» ACTIVITY:
Look through the data below for the line with "match goal with", and transcribe it exactly together with each line after it up to and including the line with "Proof. unfold play, setIsSpeaking, decode.". Give nothing else.

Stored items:
--------------------

(** X21. Two code generations in a row.  When both succeed, the second one
    being asked with the files the first one left, the store ends up with
    the merge of the stored files with both lots, and the chat log with the
    two user and model pairs after the old entries, in the order of the
    calls. *)
Theorem two_generations_in_a_row env1 d1 env2 d2 w files1 result1 files2 result2 :
  codegen_succeeds env1 d1 (default [] (files_store (storage w))) files1 result1 ->
  codegen_succeeds env2 d2
    (merge_files (default [] (files_store (storage w))) files1) files2 result2 ->
  let w2 := world (generateCodeFromVoice env2 d2
                     (world (generateCodeFromVoice env1 d1 w))) in
  files_store (storage w2)
    = Some (merge_files (default [] (files_store (storage w))) (files1 ++ files2)) /\
  chat_store (storage w2)
    = Some (default [] (chat_store (storage w)) ++
              [ {| role := "user"; text := d1 |};
                {| role := "model"; text := Some (explanation_or_default result1) |};
                {| role := "user"; text := d2 |};
                {| role := "model"; text := Some (explanation_or_default result2) |} ]).
Proof.
  intros Hfirst Hsecond. cbv zeta.
  pose proof (codegen_success_out env1 d1 w files1 result1 Hfirst) as Hrun1.
  unfold runs in Hrun1. rewrite Hrun1. cbn [world].
  pose proof (codegen_success_out env2 d2
                (tool_finished (code_saved d1 files1 result1
                                  (tool_started "Writing code..." w)))
                files2 result2 Hsecond) as Hrun2.
  unfold runs in Hrun2. rewrite Hrun2. cbn. rewrite <- app_assoc.
  split; [|reflexivity].
  unfold merge_files at 1 3. now rewrite fold_left_app, merge_files_map.
Qed.

Lemma two_generations_in_a_row_witness :
  files_store (storage (world (generateCodeFromVoice (sample_env 0) (Some "again")
                 (world (generateCodeFromVoice (sample_env 0) (Some "todo app")
                           stored_world)))))
  = Some (merge_files [sample_file "a.js" "old"; sample_file "b.js" "keep"]
            ([sample_file "a.js" "new"] ++ [sample_file "a.js" "new"])).
Proof.
  apply (two_generations_in_a_row (sample_env 0) (Some "todo app") (sample_env 0)
           (Some "again") stored_world
           [sample_file "a.js" "new"]
           (ParsedValue (FilesArray [sample_file "a.js" "new"]) (Some "Done."))
           [sample_file "a.js" "new"]
           (ParsedValue (FilesArray [sample_file "a.js" "new"]) (Some "Done.")));
    (split; [eexists _, _, _|]; repeat split; reflexivity).
Defined.

(** ** Only the code tool writes the store *)

Section Preserves.
Context {A B C : Type} (part : World -> C).

Lemma preserves_ret (a : A) : preserves part (mret a : M A).
Proof. intros w. reflexivity. Qed.

Lemma preserves_throw (e : Exn) : preserves part (throw e : M A).
Proof. intros w. reflexivity. Qed.

Lemma preserves_bind (m : M A) (f : A -> M B) :
  preserves part m -> (forall a, preserves part (f a)) -> preserves part (m ≫= f).
Proof.
  intros Hm Hf w. rewrite bind_out. specialize (Hm w).
  destruct (res (m w)) as [a|e]; cbn [world]; [|exact Hm].
  now rewrite Hf.
Qed.

Lemma preserves_try_catch (body : M A) (handler : Exn -> M A) :
  preserves part body -> (forall e, preserves part (handler e)) ->
  preserves part (try_catch body handler).
Proof.
  intros Hm Hf w. unfold try_catch. specialize (Hm w).
  destruct (res (body w)) as [a|e]; cbn [world]; [exact Hm|].
  now rewrite Hf.
Qed.

Lemma preserves_try_finally (body : M A) (fin : M unit) :
  preserves part body -> preserves part fin -> preserves part (try_finally body fin).
Proof. intros Hm Hf w. unfold try_finally. cbn [world]. now rewrite Hf. Qed.

End Preserves.

Lemma preserves_for_of {A C} (part : World -> C) (l : list A) (body : A -> M unit) :
  (forall x, preserves part (body x)) -> preserves part (for_of l body).
Proof.
  intros Hb. induction l as [|x l IH]; cbn [for_of]; [apply preserves_ret|].
  apply preserves_bind; auto.
Qed.

Lemma storage_emit e : preserves storage (emit e).
Proof. intros w. reflexivity. Qed.

Lemma storage_get_refs : preserves storage get_refs.
Proof. intros w. reflexivity. Qed.

Lemma storage_fresh : preserves storage fresh.
Proof. intros w. reflexivity. Qed.

Lemma storage_modify_refs f : preserves storage (modify_refs f).
Proof. intros w. reflexivity. Qed.

Lemma storage_modify_ui f : preserves storage (modify_ui f).
Proof. intros w. reflexivity. Qed.

Lemma storage_cleanup : preserves storage cleanup.
Proof. intros w. now rewrite (proj1 (proj2 (cleanup_spec w))). Qed.

Create HintDb store.
#[local] Hint Resolve preserves_ret preserves_throw storage_emit storage_get_refs
  storage_fresh storage_modify_refs storage_modify_ui storage_cleanup : store.

(** Walk through a callback that does not write the store. *)
Ltac store_step :=
  match goal with
  | |- forall _, _ => intro
  | |- preserves _ (_ ≫= _) => apply preserves_bind
  | |- preserves _ (try_catch _ _) => apply preserves_try_catch
  | |- preserves _ (try_finally _ _) => apply preserves_try_finally
  | |- preserves _ (match ?x with _ => _ end) => destruct x
  | |- _ => solve [auto with store]
  end.

Ltac store := cbv zeta; repeat store_step.

Lemma storage_startSession_begin env : preserves storage (startSession_begin env).
Proof. unfold startSession_begin, setStatus. store. Qed.

Lemma storage_startSession_resume env : preserves storage (startSession_resume env).
Proof. unfold startSession_resume, setStatus, new_GoogleGenAI. store. Qed.

Lemma storage_onopen : preserves storage onopen.
Proof. intros w. now rewrite onopen_out. Qed.

Lemma storage_onended src : preserves storage (onended src).
Proof. intros w. now rewrite onended_out. Qed.

Lemma storage_play env data : preserves storage (play env data).
Proof. unfold play, setIsSpeaking, decode. store. Qed.

Lemma storage_handle_function_call env fc :
  fc_name fc <> "generate_code" -> preserves storage (handle_function_call env fc).
Proof.
  intros Hname w.
  destruct (handle_function_call_cases env fc w)
    as [(_ & ->)|[(Hcode & _)|(_ & _ & ->)]]; [|contradiction|reflexivity].
  destruct (image_handler_out env (fc_args fc !! "prompt") w) as (text & shown & Hout & _).
  rewrite bind_out, Hout. cbn [res world emit]. now destruct shown.
Qed.

Lemma storage_onmessage env msg :
  (forall fc, fc ∈ default [] (toolCall msg) -> fc_name fc <> "generate_code") ->
  preserves storage (onmessage env msg).
Proof.
  intros Hcalls. unfold onmessage. apply preserves_bind; [|intros _; apply preserves_bind].
  - unfold dispatch_tool_calls. destruct (toolCall msg) as [calls|];
      [|apply preserves_ret]. cbn [default] in Hcalls.
    induction calls as [|fc calls IH]; cbn [for_of]; [apply preserves_ret|].
    apply preserves_bind.
    + apply storage_handle_function_call, Hcalls. left.
    + intros _. apply IH. intros fc' Hfc'. apply Hcalls. now right.
  - unfold schedule_audio. store. apply storage_play.
  - intros _. unfold finish_turn, setIsSpeaking. store.
Qed.

Lemma storage_onerror : preserves storage onerror.
Proof. unfold onerror, setStatus. store. Qed.

Lemma storage_perform a w :
  ~ calls_code_tool a -> storage (world (perform a w)) = storage w.
Proof.
  intros Hnot. destruct a as [env|env| | |[env msg|src| | |]]; cbn [perform deliver].
  - unfold click_button. destruct (view_button (render (ui w))) as [[|] label|];
      [reflexivity | apply storage_startSession_begin | apply storage_cleanup].
  - apply storage_startSession_resume.
  - unfold click_close_image. now destruct (view_image (render (ui w))).
  - apply storage_onopen.
  - apply storage_onmessage. intros fc Hfc Hname. apply Hnot. now exists fc.
  - apply storage_onended.
  - apply storage_cleanup.
  - apply storage_onerror.
  - apply storage_cleanup.
Qed.

(** X22. Only the code tool writes the store.  Over any sequence of clicks,
    transport callbacks and events in which no message carries a call
    named [generate_code], the stored files and the stored chat are at the
    end what they were at the beginning: starting, stopping, errors, audio
    and image generation never touch them. *)
Theorem only_code_tool_writes_store actions w :
  Forall (fun a => ~ calls_code_tool a) actions ->
  storage (fst (session_run actions w)) = storage w.
Proof.
  intros Hnone. revert w. induction Hnone as [|a rest Ha _ IH]; intros w;
    [reflexivity|].
  cbn [session_run fst]. now rewrite IH, storage_perform.
Qed.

--------------------

» OUTPUT OF THE EXERCISE:
  match goal with
  | |- forall _, _ => intro
  | |- preserves _ (_ ≫= _) => apply preserves_bind
  | |- preserves _ (try_catch _ _) => apply preserves_try_catch
  | |- preserves _ (try_finally _ _) => apply preserves_try_finally
  | |- preserves _ (match ?x with _ => _ end) => destruct x
  | |- _ => solve [auto with store]
  end.

Ltac store := cbv zeta; repeat store_step.

Lemma storage_startSession_begin env : preserves storage (startSession_begin env).
Proof. unfold startSession_begin, setStatus. store. Qed.

Lemma storage_startSession_resume env : preserves storage (startSession_resume env).
Proof. unfold startSession_resume, setStatus, new_GoogleGenAI. store. Qed.

Lemma storage_onopen : preserves storage onopen.
Proof. intros w. now rewrite onopen_out. Qed.

Lemma storage_onended src : preserves storage (onended src).
Proof. intros w. now rewrite onended_out. Qed.

Lemma storage_play env data : preserves storage (play env data).
Proof. unfold play, setIsSpeaking, decode. store. Qed.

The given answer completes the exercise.